Look through the material below and copy exactly the lines from the line with "Definition OP2D_SET_LINE_DASH_OFFSET : Z" to the line with "(OP2D_SET_SHADOW_COLOR, (5, []))].", those two lines included.
-- Task inputs follows --
(* ===== verification/Opcodes.v ===== *)
(** The record shapes of [engine/crates/frame-wire]: the opcodes of the WebGL
    block ([gl.rs]) and of the Canvas2D block ([canvas2d.rs]), and the
    structural specification each block holds for its opcodes.

    A Rust [match] on opcode constants is a list of arms, tried in order. *)
From S2P Require Import Prelude.

(** * Record specifications ([stream.rs]) *)

Inductive UniformElementKind := Int | Float.

Inductive RecordSpec :=
  | Fixed (word_count : Z) (bool_words : list Z)
  | VectorUniform (element_kind : UniformElementKind)
  | MatrixUniform (element_kind : UniformElementKind) (transpose_word_idx : Z).

#[global] Instance UniformElementKind_eq_dec : EqDecision UniformElementKind.
Proof. solve_decision. Defined.
#[global] Instance RecordSpec_eq_dec : EqDecision RecordSpec.
Proof. solve_decision. Defined.

(** * The WebGL block *)

Definition MAX_STREAM_UNIFORM_WORDS : Z := 512.

Definition OP_VIEWPORT : Z := 1.
Definition OP_CLEAR : Z := 2.
Definition OP_CLEAR_COLOR : Z := 3.
Definition OP_CLEAR_DEPTH : Z := 4.
Definition OP_CLEAR_STENCIL : Z := 5.
Definition OP_ENABLE : Z := 6.
Definition OP_DISABLE : Z := 7.
Definition OP_USE_PROGRAM : Z := 8.
Definition OP_BIND_BUFFER : Z := 9.
Definition OP_BIND_TEXTURE : Z := 10.
Definition OP_ACTIVE_TEXTURE : Z := 11.
Definition OP_BIND_FRAMEBUFFER : Z := 12.
Definition OP_BIND_RENDERBUFFER : Z := 13.
Definition OP_BIND_VERTEX_ARRAY : Z := 14.
Definition OP_BIND_SAMPLER : Z := 15.
Definition OP_ENABLE_VERTEX_ATTRIB_ARRAY : Z := 16.
Definition OP_DISABLE_VERTEX_ATTRIB_ARRAY : Z := 17.
Definition OP_VERTEX_ATTRIB_POINTER : Z := 18.
Definition OP_VERTEX_ATTRIB_DIVISOR : Z := 19.
Definition OP_BLEND_FUNC : Z := 20.
Definition OP_BLEND_FUNC_SEPARATE : Z := 21.
Definition OP_BLEND_EQUATION : Z := 22.
Definition OP_BLEND_EQUATION_SEPARATE : Z := 23.
Definition OP_BLEND_COLOR : Z := 24.
Definition OP_DEPTH_FUNC : Z := 25.
Definition OP_DEPTH_MASK : Z := 26.
Definition OP_DEPTH_RANGE : Z := 27.
Definition OP_STENCIL_FUNC : Z := 28.
Definition OP_STENCIL_FUNC_SEPARATE : Z := 29.
Definition OP_STENCIL_OP : Z := 30.
Definition OP_STENCIL_OP_SEPARATE : Z := 31.
Definition OP_STENCIL_MASK : Z := 32.
Definition OP_STENCIL_MASK_SEPARATE : Z := 33.
Definition OP_CULL_FACE : Z := 34.
Definition OP_FRONT_FACE : Z := 35.
Definition OP_COLOR_MASK : Z := 36.
Definition OP_SCISSOR : Z := 37.
Definition OP_LINE_WIDTH : Z := 38.
Definition OP_POLYGON_OFFSET : Z := 39.
Definition OP_TEX_PARAMETER_I : Z := 40.
Definition OP_TEX_PARAMETER_F : Z := 41.
Definition OP_GENERATE_MIPMAP : Z := 42.
Definition OP_PIXEL_STORE_I : Z := 43.
Definition OP_HINT : Z := 44.
Definition OP_SAMPLER_PARAMETER_I : Z := 45.
Definition OP_SAMPLER_PARAMETER_F : Z := 46.
Definition OP_DRAW_ARRAYS : Z := 47.
Definition OP_DRAW_ELEMENTS : Z := 48.
Definition OP_DRAW_ARRAYS_INSTANCED : Z := 49.
Definition OP_DRAW_ELEMENTS_INSTANCED : Z := 50.
Definition OP_BIND_BUFFER_BASE : Z := 51.
Definition OP_BIND_BUFFER_RANGE : Z := 52.
Definition OP_READ_BUFFER : Z := 53.
Definition OP_UNIFORM1I : Z := 54.
Definition OP_UNIFORM1F : Z := 55.
Definition OP_UNIFORM2F : Z := 56.
Definition OP_UNIFORM3F : Z := 57.
Definition OP_UNIFORM4F : Z := 58.
Definition OP_UNIFORM1IV : Z := 256.
Definition OP_UNIFORM1FV : Z := 257.
Definition OP_UNIFORM2IV : Z := 258.
Definition OP_UNIFORM2FV : Z := 259.
Definition OP_UNIFORM3IV : Z := 260.
Definition OP_UNIFORM3FV : Z := 261.
Definition OP_UNIFORM4IV : Z := 262.
Definition OP_UNIFORM4FV : Z := 263.
Definition OP_UNIFORM_MATRIX2FV : Z := 264.
Definition OP_UNIFORM_MATRIX3FV : Z := 265.
Definition OP_UNIFORM_MATRIX4FV : Z := 266.

(** The arms of the state calls. *)
Definition gl_state_arms : list (Z * RecordSpec) := [
  (OP_VIEWPORT, Fixed 6 []);
  (OP_CLEAR, Fixed 3 []);
  (OP_CLEAR_COLOR, Fixed 6 []);
  (OP_CLEAR_DEPTH, Fixed 3 []);
  (OP_CLEAR_STENCIL, Fixed 3 []);
  (OP_ENABLE, Fixed 3 []);
  (OP_DISABLE, Fixed 3 []);
  (OP_USE_PROGRAM, Fixed 3 []);
  (OP_BIND_BUFFER, Fixed 4 []);
  (OP_BIND_TEXTURE, Fixed 4 []);
  (OP_ACTIVE_TEXTURE, Fixed 3 []);
  (OP_BIND_FRAMEBUFFER, Fixed 4 []);
  (OP_BIND_RENDERBUFFER, Fixed 4 []);
  (OP_BIND_VERTEX_ARRAY, Fixed 3 []);
  (OP_BIND_SAMPLER, Fixed 4 []);
  (OP_ENABLE_VERTEX_ATTRIB_ARRAY, Fixed 3 []);
  (OP_DISABLE_VERTEX_ATTRIB_ARRAY, Fixed 3 []);
  (OP_VERTEX_ATTRIB_POINTER, Fixed 8 [5]);
  (OP_VERTEX_ATTRIB_DIVISOR, Fixed 4 []);
  (OP_BLEND_FUNC, Fixed 4 []);
  (OP_BLEND_FUNC_SEPARATE, Fixed 6 []);
  (OP_BLEND_EQUATION, Fixed 3 []);
  (OP_BLEND_EQUATION_SEPARATE, Fixed 4 []);
  (OP_BLEND_COLOR, Fixed 6 []);
  (OP_DEPTH_FUNC, Fixed 3 []);
  (OP_DEPTH_MASK, Fixed 3 [2]);
  (OP_DEPTH_RANGE, Fixed 4 []);
  (OP_STENCIL_FUNC, Fixed 5 []);
  (OP_STENCIL_FUNC_SEPARATE, Fixed 6 []);
  (OP_STENCIL_OP, Fixed 5 []);
  (OP_STENCIL_OP_SEPARATE, Fixed 6 []);
  (OP_STENCIL_MASK, Fixed 3 []);
  (OP_STENCIL_MASK_SEPARATE, Fixed 4 [])].

(** The arms of the rest of the fixed block. *)
Definition gl_draw_arms : list (Z * RecordSpec) := [
  (OP_CULL_FACE, Fixed 3 []);
  (OP_FRONT_FACE, Fixed 3 []);
  (OP_COLOR_MASK, Fixed 6 [2; 3; 4; 5]);
  (OP_SCISSOR, Fixed 6 []);
  (OP_LINE_WIDTH, Fixed 3 []);
  (OP_POLYGON_OFFSET, Fixed 4 []);
  (OP_TEX_PARAMETER_I, Fixed 5 []);
  (OP_TEX_PARAMETER_F, Fixed 5 []);
  (OP_GENERATE_MIPMAP, Fixed 3 []);
  (OP_PIXEL_STORE_I, Fixed 4 []);
  (OP_HINT, Fixed 4 []);
  (OP_SAMPLER_PARAMETER_I, Fixed 4 []);
  (OP_SAMPLER_PARAMETER_F, Fixed 4 []);
  (OP_DRAW_ARRAYS, Fixed 5 []);
  (OP_DRAW_ELEMENTS, Fixed 6 []);
  (OP_DRAW_ARRAYS_INSTANCED, Fixed 6 []);
  (OP_DRAW_ELEMENTS_INSTANCED, Fixed 7 []);
  (OP_BIND_BUFFER_BASE, Fixed 5 []);
  (OP_BIND_BUFFER_RANGE, Fixed 7 []);
  (OP_READ_BUFFER, Fixed 3 []);
  (OP_UNIFORM1I, Fixed 4 []);
  (OP_UNIFORM1F, Fixed 4 []);
  (OP_UNIFORM2F, Fixed 5 []);
  (OP_UNIFORM3F, Fixed 6 []);
  (OP_UNIFORM4F, Fixed 7 [])].

(** The arms of the variable block: vector and matrix uniforms. *)
Definition gl_uniform_arms : list (Z * RecordSpec) := [
  (OP_UNIFORM1IV, VectorUniform Int);
  (OP_UNIFORM1FV, VectorUniform Float);
  (OP_UNIFORM2IV, VectorUniform Int);
  (OP_UNIFORM2FV, VectorUniform Float);
  (OP_UNIFORM3IV, VectorUniform Int);
  (OP_UNIFORM3FV, VectorUniform Float);
  (OP_UNIFORM4IV, VectorUniform Int);
  (OP_UNIFORM4FV, VectorUniform Float);
  (OP_UNIFORM_MATRIX2FV, MatrixUniform Float 3);
  (OP_UNIFORM_MATRIX3FV, MatrixUniform Float 3);
  (OP_UNIFORM_MATRIX4FV, MatrixUniform Float 3)].

(** A [match] on the opcode: the first arm that names it. *)
Fixpoint match_arms {A} (arms : list (Z * A)) (opcode : Z) : option A :=
  match arms with
  | [] => None
  | (op, a) :: arms => if opcode =? op then Some a else match_arms arms opcode
  end.

Definition gl_arms : list (Z * RecordSpec) := gl_state_arms ++ gl_draw_arms ++ gl_uniform_arms.

Definition gl_record_spec (opcode : Z) : option RecordSpec := match_arms gl_arms opcode.

(** * The Canvas2D block *)

Definition OP2D_BASE : Z := 512.
Definition OP2D_SELECT_CANVAS : Z := 512.
Definition OP2D_BEGIN_PATH : Z := 513.
Definition OP2D_CLOSE_PATH : Z := 514.
Definition OP2D_MOVE_TO : Z := 515.
Definition OP2D_LINE_TO : Z := 516.
Definition OP2D_QUADRATIC_CURVE_TO : Z := 517.
Definition OP2D_BEZIER_CURVE_TO : Z := 518.
Definition OP2D_ARC : Z := 519.
Definition OP2D_ARC_TO : Z := 520.
Definition OP2D_RECT : Z := 521.
Definition OP2D_ELLIPSE : Z := 522.
Definition OP2D_FILL : Z := 523.
Definition OP2D_STROKE : Z := 524.
Definition OP2D_CLIP : Z := 525.
Definition OP2D_FILL_RECT : Z := 526.
Definition OP2D_STROKE_RECT : Z := 527.
Definition OP2D_CLEAR_RECT : Z := 528.
Definition OP2D_SAVE : Z := 529.
Definition OP2D_RESTORE : Z := 530.
Definition OP2D_SET_TRANSFORM : Z := 531.
Definition OP2D_RESET_TRANSFORM : Z := 532.
Definition OP2D_TRANSLATE : Z := 533.
Definition OP2D_ROTATE : Z := 534.
Definition OP2D_SCALE : Z := 535.
Definition OP2D_SET_LINE_WIDTH : Z := 536.
Definition OP2D_SET_GLOBAL_ALPHA : Z := 537.
Definition OP2D_SET_MITER_LIMIT : Z := 538.
Definition OP2D_SET_LINE_DASH_OFFSET : Z := 539.
Definition OP2D_SET_SHADOW_BLUR : Z := 540.
Definition OP2D_SET_SHADOW_OFFSET_X : Z := 541.
Definition OP2D_SET_SHADOW_OFFSET_Y : Z := 542.
Definition OP2D_SET_LINE_CAP : Z := 543.
Definition OP2D_SET_LINE_JOIN : Z := 544.
Definition OP2D_SET_COMPOSITE_OPERATION : Z := 545.
Definition OP2D_SET_FILL_STYLE : Z := 546.
Definition OP2D_SET_STROKE_STYLE : Z := 547.
Definition OP2D_SET_SHADOW_COLOR : Z := 548.
Definition OP2D_END : Z := 549.

Definition canvas2d_arms : list (Z * (Z * list Z)) := [
  (OP2D_SELECT_CANVAS, (2, []));
  (OP2D_BEGIN_PATH, (1, []));
  (OP2D_CLOSE_PATH, (1, []));
  (OP2D_MOVE_TO, (3, []));
  (OP2D_LINE_TO, (3, []));
  (OP2D_QUADRATIC_CURVE_TO, (5, []));
  (OP2D_BEZIER_CURVE_TO, (7, []));
  (OP2D_ARC, (7, [6]));
  (OP2D_ARC_TO, (6, []));
  (OP2D_RECT, (5, []));
  (OP2D_ELLIPSE, (9, [8]));
  (OP2D_FILL, (1, []));
  (OP2D_STROKE, (1, []));
  (OP2D_CLIP, (1, []));
  (OP2D_FILL_RECT, (5, []));
  (OP2D_STROKE_RECT, (5, []));
  (OP2D_CLEAR_RECT, (5, []));
  (OP2D_SAVE, (1, []));
  (OP2D_RESTORE, (1, []));
  (OP2D_RESET_TRANSFORM, (1, []));
  (OP2D_SET_TRANSFORM, (7, []));
  (OP2D_TRANSLATE, (3, []));
  (OP2D_SCALE, (3, []));
  (OP2D_ROTATE, (2, []));
  (OP2D_SET_LINE_WIDTH, (2, []));
  (OP2D_SET_GLOBAL_ALPHA, (2, []));
  (OP2D_SET_MITER_LIMIT, (2, []));
  (OP2D_SET_LINE_DASH_OFFSET, (2, []));
  (OP2D_SET_SHADOW_BLUR, (2, []));
  (OP2D_SET_SHADOW_OFFSET_X, (2, []));
  (OP2D_SET_SHADOW_OFFSET_Y, (2, []));
  (OP2D_SET_LINE_CAP, (2, []));
  (OP2D_SET_LINE_JOIN, (2, []));
  (OP2D_SET_COMPOSITE_OPERATION, (2, []));
  (OP2D_SET_FILL_STYLE, (5, []));
  (OP2D_SET_STROKE_STYLE, (5, []));
  (OP2D_SET_SHADOW_COLOR, (5, []))].

Definition canvas2d_record_spec (opcode : Z) : option RecordSpec :=
  match match_arms canvas2d_arms opcode with
  | Some (word_count, bool_words) => Some (Fixed word_count bool_words)
  | None => None
  end.

(** * Routing ([stream.rs]) *)

Definition record_spec (opcode : Z) : option RecordSpec :=
  if OP2D_BASE <=? opcode then canvas2d_record_spec opcode else gl_record_spec opcode.

(** * Lemmas *)

Lemma match_arms_in {A} (arms : list (Z * A)) op a :
  match_arms arms op = Some a → (op, a) ∈ arms.
Proof.
  induction arms as [|[o b] arms IH]; [done|]. cbn [match_arms].
  destruct (op =? o) eqn:E; intros H.
  - apply Z.eqb_eq in E as ->. injection H as ->. by left.
  - right. auto.
Qed.

Lemma in_match_arms {A} (arms : list (Z * A)) op a :
  NoDup (map fst arms) → (op, a) ∈ arms → match_arms arms op = Some a.
Proof.
  induction arms as [|[o b] arms IH]; [by intros _ ?%elem_of_nil|].
  cbn [map fst match_arms]. intros [Hn Hd]%NoDup_cons Hin.
  apply elem_of_cons in Hin as [[= -> ->]|Hin]; [by rewrite Z.eqb_refl|].
  destruct (op =? o) eqn:E; [|auto]. apply Z.eqb_eq in E as ->.
  destruct Hn. apply list_elem_of_fmap. by exists (o, a).
Qed.

Lemma match_arms_none {A} (arms : list (Z * A)) op :
  match_arms arms op = None → ¬ (op ∈ map fst arms).
Proof.
  induction arms as [|[o b] arms IH]; cbn [match_arms map fst].
  { intros _ ?%elem_of_nil. done. }
  destruct (op =? o) eqn:E; intros H; [done|]. apply Z.eqb_neq in E.
  intros [->|Hin]%elem_of_cons; [done|]. by apply IH.
Qed.

(** Every arm of both blocks, with its specification. *)
Definition all_specs : list (Z * RecordSpec) :=
  gl_arms ++ map (λ '(op, (wc, bws)), (op, Fixed wc bws)) canvas2d_arms.

Lemma record_spec_in op spec : record_spec op = Some spec → (op, spec) ∈ all_specs.
Proof.
  unfold record_spec, all_specs, gl_record_spec, canvas2d_record_spec. intros H.
  apply elem_of_app. destruct (OP2D_BASE <=? op).
  - destruct (match_arms canvas2d_arms op) as [[wc bws]|] eqn:E; [|done].
    injection H as <-. right. apply match_arms_in in E.
    apply list_elem_of_fmap. by exists (op, (wc, bws)).
  - left. by apply match_arms_in.
Qed.

(** A decidable fact of every arm is a fact of every specification. *)
Lemma record_spec_forall (P : Z → RecordSpec → bool) :
  forallb (λ '(op, spec), P op spec) all_specs = true →
  ∀ op spec, record_spec op = Some spec → P op spec = true.
Proof.
  intros H op spec Hs%record_spec_in. rewrite forallb_forall in H.
  apply list_elem_of_In in Hs. exact (H _ Hs).
Qed.

(** The positions a specification names lie inside the shortest record it
    allows. *)
Definition spec_positions_ok (spec : RecordSpec) : bool :=
  match spec with
  | Fixed wc bws => (1 <=? wc) && (wc <? 2 ^ 20) && forallb (λ bi, (0 <=? bi) && (bi <? wc)) bws
  | VectorUniform _ => true
  | MatrixUniform _ t => (0 <=? t) && (t <? 4)
  end.

Lemma record_spec_positions op spec : record_spec op = Some spec → spec_positions_ok spec = true.
Proof. apply (record_spec_forall (λ _ spec, spec_positions_ok spec)). by vm_compute. Qed.

(** The opcodes the two documents number. *)
Definition opcode_known (op : Z) : bool :=
  ((1 <=? op) && (op <=? 58)) || ((256 <=? op) && (op <=? 266))
  || ((OP2D_BASE <=? op) && (op <? OP2D_END)).

(** * Properties *)

(** The two blocks partition the opcodes.  An opcode has a record shape
    exactly when it is a WebGL opcode (1..=58 fixed, 256..=266 variable) or a
    Canvas2D opcode ([OP2D_BASE..OP2D_END]); no two arms name the same opcode;
    an opcode of one block never gets the other block's shape; every opcode
    fits the twelve bits of a record header. *)
Theorem record_spec_partition :
  (∀ op, is_Some (record_spec op) ↔
    1 ≤ op ≤ 58 ∨ 256 ≤ op ≤ 266 ∨ OP2D_BASE ≤ op < OP2D_END) ∧
  NoDup (map fst all_specs) ∧
  (∀ op spec, gl_record_spec op = Some spec → op < OP2D_BASE ∧ record_spec op = Some spec) ∧
  (∀ op spec, canvas2d_record_spec op = Some spec → OP2D_BASE ≤ op ∧ record_spec op = Some spec) ∧
  (∀ op spec, record_spec op = Some spec → 0 ≤ op < 2 ^ 12).
Proof.
  split_and!.
  - intros op. split.
    + intros [spec Hs]. pose proof (record_spec_forall (λ op _, opcode_known op)) as H.
      specialize (H ltac:(by vm_compute) _ _ Hs). unfold opcode_known in H.
      rewrite !orb_true_iff, !andb_true_iff, !Z.leb_le, Z.ltb_lt in H. unfold OP2D_BASE, OP2D_END in *. lia.
    + intros Hop.
      assert (Forall (λ op, is_Some (record_spec op)) (seqZ 1 58 ++ seqZ 256 11 ++ seqZ 512 37)) as Hall.
      { apply (bool_decide_unpack _). by vm_compute. }
      rewrite Forall_forall in Hall. apply Hall. rewrite !elem_of_app, !elem_of_seqZ.
      unfold OP2D_BASE, OP2D_END in Hop. lia.
  - apply (bool_decide_unpack _). by vm_compute.
  - intros op spec Hs.
    pose proof (match_arms_in _ _ _ Hs) as Hin%list_elem_of_In.
    assert (op < OP2D_BASE) as Hlt.
    { apply Z.ltb_lt.
      assert (forallb (λ '(op, _), op <? OP2D_BASE) gl_arms = true) as H by by vm_compute.
      rewrite forallb_forall in H. exact (H _ Hin). }
    split; [done|]. unfold record_spec. by rewrite (proj2 (Z.leb_gt _ _)).
  - intros op spec Hs.
    assert (OP2D_BASE ≤ op) as Hle.
    { unfold canvas2d_record_spec in Hs.
      destruct (match_arms canvas2d_arms op) as [a|] eqn:E; [|done].
      apply match_arms_in, list_elem_of_In in E. apply Z.leb_le.
      assert (forallb (λ '(op, _), OP2D_BASE <=? op) canvas2d_arms = true) as H by by vm_compute.
      rewrite forallb_forall in H. exact (H _ E). }
    split; [done|]. unfold record_spec. by rewrite (proj2 (Z.leb_le _ _)).
  - intros op spec Hs. pose proof (record_spec_forall (λ op _, (0 <=? op) && (op <? 2 ^ 12))) as H.
    specialize (H ltac:(by vm_compute) _ _ Hs). cbv beta in H. bool_to_prop. lia.
Qed.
-- Task inputs concluded --
Result of the task —
Definition OP2D_SET_LINE_DASH_OFFSET : Z := 539.
Definition OP2D_SET_SHADOW_BLUR : Z := 540.
Definition OP2D_SET_SHADOW_OFFSET_X : Z := 541.
Definition OP2D_SET_SHADOW_OFFSET_Y : Z := 542.
Definition OP2D_SET_LINE_CAP : Z := 543.
Definition OP2D_SET_LINE_JOIN : Z := 544.
Definition OP2D_SET_COMPOSITE_OPERATION : Z := 545.
Definition OP2D_SET_FILL_STYLE : Z := 546.
Definition OP2D_SET_STROKE_STYLE : Z := 547.
Definition OP2D_SET_SHADOW_COLOR : Z := 548.
Definition OP2D_END : Z := 549.

Definition canvas2d_arms : list (Z * (Z * list Z)) := [
  (OP2D_SELECT_CANVAS, (2, []));
  (OP2D_BEGIN_PATH, (1, []));
  (OP2D_CLOSE_PATH, (1, []));
  (OP2D_MOVE_TO, (3, []));
  (OP2D_LINE_TO, (3, []));
  (OP2D_QUADRATIC_CURVE_TO, (5, []));
  (OP2D_BEZIER_CURVE_TO, (7, []));
  (OP2D_ARC, (7, [6]));
  (OP2D_ARC_TO, (6, []));
  (OP2D_RECT, (5, []));
  (OP2D_ELLIPSE, (9, [8]));
  (OP2D_FILL, (1, []));
  (OP2D_STROKE, (1, []));
  (OP2D_CLIP, (1, []));
  (OP2D_FILL_RECT, (5, []));
  (OP2D_STROKE_RECT, (5, []));
  (OP2D_CLEAR_RECT, (5, []));
  (OP2D_SAVE, (1, []));
  (OP2D_RESTORE, (1, []));
  (OP2D_RESET_TRANSFORM, (1, []));
  (OP2D_SET_TRANSFORM, (7, []));
  (OP2D_TRANSLATE, (3, []));
  (OP2D_SCALE, (3, []));
  (OP2D_ROTATE, (2, []));
  (OP2D_SET_LINE_WIDTH, (2, []));
  (OP2D_SET_GLOBAL_ALPHA, (2, []));
  (OP2D_SET_MITER_LIMIT, (2, []));
  (OP2D_SET_LINE_DASH_OFFSET, (2, []));
  (OP2D_SET_SHADOW_BLUR, (2, []));
  (OP2D_SET_SHADOW_OFFSET_X, (2, []));
  (OP2D_SET_SHADOW_OFFSET_Y, (2, []));
  (OP2D_SET_LINE_CAP, (2, []));
  (OP2D_SET_LINE_JOIN, (2, []));
  (OP2D_SET_COMPOSITE_OPERATION, (2, []));
  (OP2D_SET_FILL_STYLE, (5, []));
  (OP2D_SET_STROKE_STYLE, (5, []));
  (OP2D_SET_SHADOW_COLOR, (5, []))].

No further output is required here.